• [EXERCISE OBJECTIVE]:
Beneath this task are records; count the lines among them that contain the word "Hreach" and answer with the number only.

• [INPUT DATA]:

(** X13. With the simulator on the half-second grid, [k] ticks after a
    reset, [update_telemetry] writes a DATA line exactly when the new tick
    count [k + 1] is a multiple of 6 and a STAT line exactly when it is a
    multiple of 10 (clock a multiple of 3 s and of 5 s), in this order. *)
Theorem telemetry_log_cadence
    (self : MissionControl.App) (g : RandomState) (k : nat) :
  MissionControl.mission_running self = true ->
  reachable (MissionControl.simulator self) ->
  elapsed_seconds (MissionControl.simulator self) = INR k / 2 ->
  exists self' g' sim' pkt,
    get_next (MissionControl.simulator self) 0.5 g = Ok ((sim', pkt), g') /\
    MissionControl.update_telemetry self g = Ok (self', g') /\
    MissionControl.log_text self' =
      (MissionControl.log_text self
         ++ (if (S k mod 6 =? 0)%nat
             then [("DATA"%string,
                    MissionControl.Data (Packet.new_velocity pkt)
                                        (Packet.new_gforce pkt))]
             else []))
        ++ (if (S k mod 10 =? 0)%nat
            then [("STAT"%string,
                   MissionControl.Stat (Packet.pressure pkt)
                                       (Packet.temperature pkt)
                                       (Packet.altitude pkt))]
            else []).
Proof.
  intros Hrun Hreach Hclk.
  pose proof (reachable_invariant _ Hreach) as Hinv.
  destruct (update_telemetry_running self g Hrun Hinv)
    as (sim' & pkt & x_min & x_max & self' & Hstep & _ & _ & _ & _ & Heq & ->).
  eexists _, (drawn g 5), sim', pkt.
  split; [exact Hstep|]. split; [exact Heq|].
  cbn [MissionControl.log_text].
  assert (elapsed_seconds sim' = INR (S k) / 2) as ->.
  { rewrite (get_next_clock _ _ _ _ _ _ Hinv Hstep), Hclk, S_INR. lra. }
  replace 3 with (INR 3) by (cbn [INR]; lra).
  replace 5 with (INR 5) by (cbn [INR]; lra).
  destruct (Req_dec_T (py_mod (INR (S k) / 2) (INR 3)) 0) as [H3|H3];
    destruct (Req_dec_T (py_mod (INR (S k) / 2) (INR 5)) 0) as [H5|H5];
    rewrite py_mod_half_grid in H3, H5 by lia;
    change (2 * 3)%nat with 6%nat in H3;
    change (2 * 5)%nat with 10%nat in H5.
  - rewrite (proj2 (Nat.eqb_eq _ _) H3), (proj2 (Nat.eqb_eq _ _) H5).
    reflexivity.
  - rewrite (proj2 (Nat.eqb_eq _ _) H3), (proj2 (Nat.eqb_neq _ _) H5).
    reflexivity.
  - rewrite (proj2 (Nat.eqb_neq _ _) H3), (proj2 (Nat.eqb_eq _ _) H5).
    reflexivity.
  - rewrite (proj2 (Nat.eqb_neq _ _) H3), (proj2 (Nat.eqb_neq _ _) H5).
    reflexivity.
Qed.

Lemma gauge_arcs_stay_on_the_dial_witness :
  exists self' g' d,
    MissionControl.update_telemetry running_window zero_noise = Ok (self', g') /\
    MissionControl.display self' = Some d /\
    0 <= MissionControl.pressure_extent d <= 359.9 /\
    0 <= MissionControl.temp_extent d <= 359.9 /\
    (MissionControl.pressure_extent d = 0 <->
     MissionControl.pressure_value d <= 95) /\
    (MissionControl.pressure_extent d = 359.9 <->
     110 <= MissionControl.pressure_value d) /\
    (MissionControl.temp_extent d = 0 <->
     MissionControl.temperature_value d <= 15) /\
    (MissionControl.temp_extent d = 359.9 <->
     40 <= MissionControl.temperature_value d).
Proof.
  apply (gauge_arcs_stay_on_the_dial running_window zero_noise).
  - reflexivity.
  - apply reachable_init.
Defined.

Lemma rate_and_latency_labels_witness :
  exists self' g' d,
    MissionControl.update_telemetry running_window zero_noise = Ok (self', g') /\
    MissionControl.display self' = Some d /\
    MissionControl.altitude_rate_sign d = "+"%string /\
    MissionControl.altitude_rate_color d = MissionControl.green_accent /\
    4.4 <= MissionControl.altitude_rate d <= 20.4 /\
    (10 <= MissionControl.latency_label d <= 100)%Z.
Proof.
  apply (rate_and_latency_labels running_window zero_noise).
  - reflexivity.
  - apply reachable_init.
Defined.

• [ANSWER SECTION]:
2